但是,Home Chef 和其他許多知名網站已公開確認 ShinyHunters 其他的攻擊。 研究人員懷疑, ShinyHunters 會在暗網中數據交易的世界中突然成為大咖,其實是個有經驗的駭客組織正在嘗試使用新的身份。 但無論如何,這樣的行為無疑會給受影響的客戶增加麻煩,同時給被攻擊的企業組織造成不幸的名譽損失。 The Good 在 2020 的第 20 周呢,CISA(The Cybersecurity and Infrastructure Security Agency)發布了Alert AA20-133A。 而這個 Alert 比較像是一個 Summary 涵蓋了前年以及 2016 年至 2019 年常被利用漏洞的一個趨勢。而且這都是有根據的,駭客並不傾向於使用新的 zero-days 或花枝招展的技術。 在大多數情況下,他們使用可靠的工具。 也很不幸的是,目標們通常是可靠的,因為這些目標們通常都不更新也不修補安全漏洞。 2016 年至 2019 年常被利用的十大漏洞為:
在 2020 年,well, 到目前為止,經常被攻擊的主要漏洞為:
由於 2020 的 COVID-19 傳染疾病 ,導致大規模的遠端上班。 MS Office 365,Team,Zoom 和其他各種漏洞開始被注意到,造成了使用者成為鎖定目標。 那麼,為什麼這是個好消息呢? 正所謂知彼知己,百戰百勝。準確了解攻擊趨勢始終是一件好事。若是無法優先考慮資產以及風險管理和緩解方法的環境,可以很快的使用這樣的數據來了解自身環境中的弱點並採取適當的措施。 CISA 警報還連接到每個 CVE(漏洞)的各種緩解選項,允許在需要時採取快速措施。 The Bad 據報導,本週以色列安全內閣舉行會議,討論了對國內自來水基礎設施的網路攻擊。 很多媒體也指出,這次襲擊是伊朗所為。 儘管目前的情報表示,這次攻擊沒有造成損害或負面結果,但我們可以肯定的是伊朗與以色列之間的緊張局勢又再次升級。  攻擊最初是在 2020 年 4 月底向 INCD(Israeli National Cyber Directorate)告知的。

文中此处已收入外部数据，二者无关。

(** * SqueezeNet v1.0 (composable): the graph builder of
    [zoo/squeezenet/squeezenet_c.py]

    The Python class assembles a Keras layer graph from a table of filter
    counts.  The development below embeds the class method by method:
    Python objects are a small universe of values, keyword dictionaries are
    finite maps from names to values, the list objects that the constructor
    mutates live in a store addressed by references, and every method is a
    computation in a state-and-exception monad over that store and over the
    layer graph built so far. *)

From Stdlib Require Import ZArith QArith Lia.
From stdpp Require Import base option list gmap strings.

Close Scope Q_scope.
Open Scope string_scope.
Open Scope list_scope.
Open Scope Z_scope.

(** ** Python objects *)

(** References to the list objects that can be shared and mutated. *)
Definition loc := positive.

(** The regularizer objects of [tensorflow.keras.regularizers]. *)
Inductive regularizer :=
| l2 (factor : Q).

(** A block of the configuration table: a dictionary with integer entries,
    such as [{ 'n_filters' : 16 }]. *)
Abbreviation block := (gmap string Z).

(** The values that travel through keyword arguments: [None], integers,
    floats, strings, regularizer objects, references to lists of groups,
    and a group (a list of blocks). *)
Inductive value :=
| VNone
| VInt (z : Z)
| VFloat (q : Q)
| VStr (s : string)
| VReg (r : regularizer)
| VList (l : loc)
| VBlocks (bs : list block).

(** Exceptions, by where they are raised: inside the tensor framework
    (layer constructors, layer calls), or by the Python runtime on one of
    the built-in operations the file applies to its configuration.
    [IllTyped] marks an operation on an object of a type the embedding does
    not follow (a [pop] on something that is not a list of groups, a
    product of something that is not a number). *)
Inductive exn :=
| FrameworkError (layer_name : string)
| IndexError
| KeyError (key : string)
| TypeError
| IllTyped.

Inductive result (A : Type) :=
| Ok (a : A)
| Raise (e : exn).
Arguments Ok {A} a.
Arguments Raise {A} e.

(** ** The framework's graph *)

Definition shape := list Z.

(** A symbolic tensor: the index of the node that produces it and its shape
    without the batch axis. *)
Record tensor := Tensor { node_index : nat; tensor_shape : shape }.

Inductive padding := same | valid.

(** Layer objects, after their constructor has checked the hyperparameters. *)
Inductive layer :=
| InputLayer (input_shape : shape)
| LConv2D (filters : Z) (kernel_size : Z * Z) (strides : Z * Z) (pad : padding)
          (activation : option string) (kernel_initializer : option string)
          (kernel_regularizer : option regularizer)
| LReLU (max_value : option Q)
| LMaxPooling2D (pool_size : Z * Z) (strides : Z * Z)
| LConcatenate
| LDropout (rate : Q)
| LGlobalAveragePooling2D
| LActivation (activation : string).

(** A node of the graph: the layer, the nodes its inputs come from, and the
    shape it produces. *)
Record node := Node { node_layer : layer; inbound : list nat; output_shape : shape }.

(** ** State and exceptions *)

(** The store holds the list objects (lists of groups) by reference; the
    graph is the sequence of nodes created so far. *)
Record state := State { heap : gmap loc (list (list block)); graph : list node }.

Definition M (A : Type) : Type := state -> result A * state.

Definition ret {A} (a : A) : M A := fun s => (Ok a, s).

Definition raise {A} (e : exn) : M A := fun s => (Raise e, s).

Definition bind {A B} (m : M A) (k : A -> M B) : M B :=
  fun s => match m s with
           | (Ok a, s') => k a s'
           | (Raise e, s') => (Raise e, s')
           end.

Definition lift {A} (r : result A) : M A := fun s => (r, s).

Notation "x <- m ;; k" := (bind m (fun x => k))
  (at level 100, m at next level, right associativity).

(** [for b in l: x = f(x, b)] *)
Fixpoint for_each {A B} (l : list B) (f : A -> B -> M A) (x : A) : M A :=
  match l with
  | [] => ret x
  | b :: l' => x' <- f x b ;; for_each l' f x'
  end.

當時,多家民用水廠的運營商報告說 “設備運行異常” 和 “過程行為異常”。 而這次的攻擊專門針對有裝置 exposed (internet-connected )PLC(programmable logic controllers)的多項設施中。 幸運的是,這次攻擊沒有造成任何損害(不像是……Stuxnet)。 但是,一開始進入的 vector 肯定會引發一些警報。 暴露的PLC 不需要身份驗證。 僅需對特定控制器管理接口和連接所需端口的了解。 簡單來說,這些知識都是可以快速的在 Google搜尋到。 還有,目標中的 PLC 跨越了很多個供應商。 攻擊者需要花時間並在攻擊之前通過徹底的偵查來收集基本資訊。 攻擊者還能夠修改目標控制器的過程邏輯,但如上述,運營商僅以“異常行為”來表示這次的攻擊。 基礎設施攻擊是一種不好的組合。 我們最關鍵的設備通常是最容易暴露且最容易受到攻擊的設備。 資安人員應該要有這樣的心態並致力保護這些系統。 遵循 CISA 和 DOE( Department of Energy )的指導方針是避免此類攻擊的關鍵。 正確使用VPN,MFA,用戶管理/控制以及真正的網路 segmentation 將對防止更多災難大有幫助。 CISA 還提供了許多工具,可以幫助評估和增強資安狀況。 The Ugly 目前全世界,不僅是在生活上,或工作上都還在以不同的方式面對 COVID-19 。 這包括使用 Zoom 之類的線上會議工具來協助我們持續發展的業務和溝通需求。 到現在為止,我們都已經熟悉 “ Zoom Bombing” 即類似的攻擊。 本週發生了另一起受矚目的 Zoom Bombing 攻擊事件,涉及 Dallas ISD(Independent School District)。 在一個有家長,老師和學生參加的關於畢業的會議上,視訊會議被攻擊。 沒被邀請的駭客向參與者發布了色情圖片。 事件發生後不久學校發表了以下聲明: “We apologize for the graphic images some of our students and families may have seen during a parent-senior Zoom meeting, which was hacked by an unknown source yesterday. It’s unfortunate the digital platform that many of us rely on to connect students with teachers each day, has been compromised through various “Zoom-bombings”. Though we are disappointed the incident occurred, campus administrators successfully restarted the meeting without further incident and are working with Dallas ISD Police to investigate. A formal complaint was reported to Zoom, as we hope this incident prompts a stronger review of their security measures.” “我們為在 Zoom 會議上看到的不雅照片表示歉意,昨天的會議遭到了不知名人士的攻擊。 也很不幸的,我們目前還是仰賴於數位平台來將學生與老師聯繫起來,但由於各種 “ Zoom-bombings” 而受到損害。 我們對事件發生感到失望,但校園管理員成功地重新開始了會議,也沒有進一步的攻擊事件發生,並且正在與 Dallas ISD 警察一起進行調查。 我們已向 Zoom 提出投訴,我們希望此事件能促使他們對其安全措施進行更嚴格的審查。” 請切記,公司企業永遠不能對自己的資安感到滿意及沾沾自喜。 儘管 Zoom 和其他供應商已經開始補救各種缺陷和疑慮,但被攻擊的可能性總是會在那兒等著你。 我們鼓勵大家閱讀有關 Zoom 和 Slack 之類應用程序的安全性準則。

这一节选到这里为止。